Comecei a investigar como as liquidações realmente funcionam na integração @BabylonLabs_io TBV com o Aave v4 na testnet e isso destaca um choque fundamental entre as arquiteturas da EVM e do Bitcoin. Na DeFi tradicional, se o seu empréstimo ficar em situação não saudável, um liquidante simplesmente toma uma porcentagem fracionária da sua garantia ERC-20. É um corte matemático altamente fluido.
O Bitcoin não funciona assim. Um Trustless Bitcoin Vault é um único UTXO de Bitcoin. Por design, um UTXO é completamente indivisível — só pode ser resgatado ou apreendido na íntegra, nunca em parte. Isso cria uma grande barreira de UX e arquitetural para empréstimos entre cadeias.
O protocolo resolve isso exigindo que os depositantes dividam seu BTC em múltiplos cofres (vaults) com antecedência. O painel basicamente força você a criar um "cofre sacrificial" e um "cofre protegido". Se ocorrer um evento de liquidação, o protocolo pega cofres inteiros em uma ordem predefinida até que a dívida seja coberta, devolvendo qualquer valor excedente em WBTC.

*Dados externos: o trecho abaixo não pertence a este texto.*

(** C6.  No record is stored, and no snapshot, in each of these cases:
    a change notification for a path without a snapshot whose depth
    below the workspace root exceeds 3 (nothing at all happens then, no
    timeout is armed); the content read after the delay by the callback of
    a change notification is empty or has at least 10,000 characters; the
    content read by the callback of a save equals the content captured
    when the save began.  The callback of a creation notification stores
    nothing for empty content either (it applies no ceiling). *)
Theorem no_record_when_deep_oversized_or_unchanged
    (s : t) (u : Uri) (root : string) (h : nat) (clock : Clock)
    (read doc saved : TextDocument) (before : string) :
  (fileSnapshots s !! uriString u = None →
   (3 < pathDepth pathRelative pathSep root u)%nat →
   step s (DidChange u (Some root)) = s)
  ∧ (opening s !! h = Some (ChangedTask u) →
     String.length (getText read) = 0%nat
     ∨ (10000 ≤ N.of_nat (String.length (getText read)))%N →
     heuristicChanges (step s (DocumentOpened h (Some read) clock))
       = heuristicChanges s
     ∧ fileSnapshots (step s (DocumentOpened h (Some read) clock))
       = fileSnapshots s)
  ∧ (opening s !! h = Some (SaveTask doc before) →
     getText saved = before →
     heuristicChanges (step s (DocumentOpened h (Some saved) clock))
       = heuristicChanges s
     ∧ fileSnapshots (step s (DocumentOpened h (Some saved) clock))
       = fileSnapshots s).
Proof.
  split; [|split]; simpl.
  - intros Hsnap Hdeep. unfold onDidChange. rewrite Hsnap.
    destruct (negb (isEnabled s)); [done|].
    destruct (shouldExcludeFile _); [done|].
    apply Nat.ltb_lt in Hdeep. by rewrite Hdeep.
  - intros Ho Hlen. unfold documentOpened. rewrite Ho.
    assert ((0 <? String.length (getText read))%nat
            && (N.of_nat (String.length (getText read)) <? 10000)%N = false) as ->;
      [|done].
    destruct Hlen as [->|Hbig]; [done|].
    apply andb_false_iff. right. by apply N.ltb_ge.
  - intros Ho <-. unfold documentOpened. rewrite Ho.
    by rewrite String.eqb_refl.
Qed.


End Host.

(** *** A save, step by step *)

(** The claim that every heuristic record has an empty [oldContent]
    fails on the save path: a document snapshotted with one text and saved
    with another leaves a record whose [oldContent] is the first text. *)
Example save_record_keeps_old_content :
  let doc := fileDoc "/w/a.ts" "old text" in
  let saved := fileDoc "/w/a.ts" "new text" in
  let s := run noExclusions relativeBelow "/" new
             [SetEnabled true [doc] true; WillSave saved; TimerFires 0 noon;
              DocumentOpened 0 (Some saved) noon] in
  getHeuristicChanges s = [heuristicChange noon "/w/a.ts" "old text" "new text"]
  ∧ FileChange.oldContent <$> getHeuristicChanges s = [Some "old text"]
  ∧ FileChange.isHeuristic <$> getHeuristicChanges s = [Some true].
Proof. repeat split; vm_compute; reflexivity. Qed.

Lemma heuristic_records_shape_witness :
  let doc := fileDoc "/w/a.ts" "old text" in
  let saved := fileDoc "/w/a.ts" "new text" in
  let s0 := setEnabled noExclusions true [doc] true new in
  let s := run noExclusions relativeBelow "/" s0 [WillSave saved; TimerFires 0 noon] in
  (opening s !! 0%nat = Some (SaveTask saved "old text")
   ∧ heuristicChanges (step noExclusions relativeBelow "/" s
                         (DocumentOpened 0 (Some saved) noon))
     = heuristicChanges s ++ [heuristicChange noon "/w/a.ts" "old text" "new text"])
  ∧ (fileSnapshots s0 !! "file:///w/a.ts" = Some "old text"
     ∧ heuristicChanges
         (run noExclusions relativeBelow "/" s0
            [WillSave saved; TimerFires 0 noon; DocumentOpened 0 (Some saved) noon])
       = heuristicChanges s0 ++ [heuristicChange noon "/w/a.ts" "old text" "new text"]).
Proof.
  assert (Hne : getText (fileDoc "/w/a.ts" "new text") ≠ "old text")
    by (intros H; vm_compute in H; discriminate H).
  split; (split; [vm_compute; reflexivity|]).
  - refine (proj1 (proj2 (heuristic_records_shape noExclusions relativeBelow "/"
              (run noExclusions relativeBelow "/"
                 (setEnabled noExclusions true [fileDoc "/w/a.ts" "old text"] true new)
                 [WillSave (fileDoc "/w/a.ts" "new text"); TimerFires 0 noon])
              Reset (fileDoc "/w/a.ts" "new text") (fileDoc "/w/a.ts" "new text")
              0 "old text" (CreatedTask (fileUri "/w/a.ts")) 0 noon noon)) _ Hne).
    vm_compute; reflexivity.
  - refine (proj1 (proj2 (proj2 (heuristic_records_shape noExclusions relativeBelow "/"
              (setEnabled noExclusions true [fileDoc "/w/a.ts" "old text"] true new)
              Reset (fileDoc "/w/a.ts" "new text") (fileDoc "/w/a.ts" "new text")
              0 "old text" (CreatedTask (fileUri "/w/a.ts")) 0 noon noon)))
              eq_refl eq_refl eq_refl _).
    intros H; vm_compute in H; discriminate H.
Defined.

Lemma no_record_when_deep_oversized_or_unchanged_witness :
  let s0 := run noExclusions relativeBelow "/" new
              [SetEnabled true [fileDoc "/w/a.ts" "old text"] true] in
  let deep := fileUri "/w/lib/x/y/z.ts" in
  let s1 := run noExclusions relativeBelow "/" s0
              [DidChange (fileUri "/w/notes.md") (Some "/w"); TimerFires 0 noon] in
  let s2 := run noExclusions relativeBelow "/" s0
              [WillSave (fileDoc "/w/a.ts" "edited"); TimerFires 0 noon] in
  (pathDepth relativeBelow "/" "/w" deep = 4%nat
   ∧ step noExclusions relativeBelow "/" s0 (DidChange deep (Some "/w")) = s0)
  ∧ (opening s1 !! 0%nat = Some (ChangedTask (fileUri "/w/notes.md"))
     ∧ heuristicChanges
         (step noExclusions relativeBelow "/" s1
            (DocumentOpened 0 (Some (fileDoc "/w/notes.md" "")) noon))
       = heuristicChanges s1)
  ∧ (opening s2 !! 0%nat = Some (SaveTask (fileDoc "/w/a.ts" "edited") "old text")
     ∧ heuristicChanges
         (step noExclusions relativeBelow "/" s2
            (DocumentOpened 0 (Some (fileDoc "/w/a.ts" "old text")) noon))
       = heuristicChanges s2).
Proof.
  split; [|split].
  - split; [vm_compute; reflexivity|].
    refine (proj1 (no_record_when_deep_oversized_or_unchanged
              noExclusions relativeBelow "/" _ (fileUri "/w/lib/x/y/z.ts") "/w"
              0 noon (fileDoc "" "") (fileDoc "" "") (fileDoc "" "") "") _ _).
    + vm_compute; reflexivity.
    + vm_compute; lia.
  - split; [vm_compute; reflexivity|].
    refine (proj1 (proj1 (proj2 (no_record_when_deep_oversized_or_unchanged
              noExclusions relativeBelow "/" _ (fileUri "/w/notes.md") "/w"
              0 noon (fileDoc "/w/notes.md" "") (fileDoc "" "") (fileDoc "" "") ""))
              _ _)).
    + vm_compute; reflexivity.
    + left. reflexivity.
  - split; [vm_compute; reflexivity|].
    refine (proj1 (proj2 (proj2 (no_record_when_deep_oversized_or_unchanged
              noExclusions relativeBelow "/" _ (fileUri "/w/a.ts") "/w"
              0 noon (fileDoc "" "") (fileDoc "/w/a.ts" "edited")
              (fileDoc "/w/a.ts" "old text") "old text")) _ _)).
    + vm_compute; reflexivity.
    + reflexivity.
Defined.


End HeuristicTrackerFacts.

(** ** Workspace names, log reading and session summaries *)
Module SessionLogFacts.
Import Js SessionParser SessionLog.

É uma solução alternativa fascinante que prova que $BABY não é apenas uma simples transposição da lógica do Ethereum para o Bitcoin. Eles estão forçando a DeFi a se adaptar à base rígida e segura do Bitcoin. Mas isso me faz pensar como os tomadores institucionais vão reagir ao gerenciar dezenas de cofres de UTXO fragmentados em vez de um único saldo de garantia. A segurança pura do BTC nativo compensa o atrito operacional de administrar cofres indivisíveis?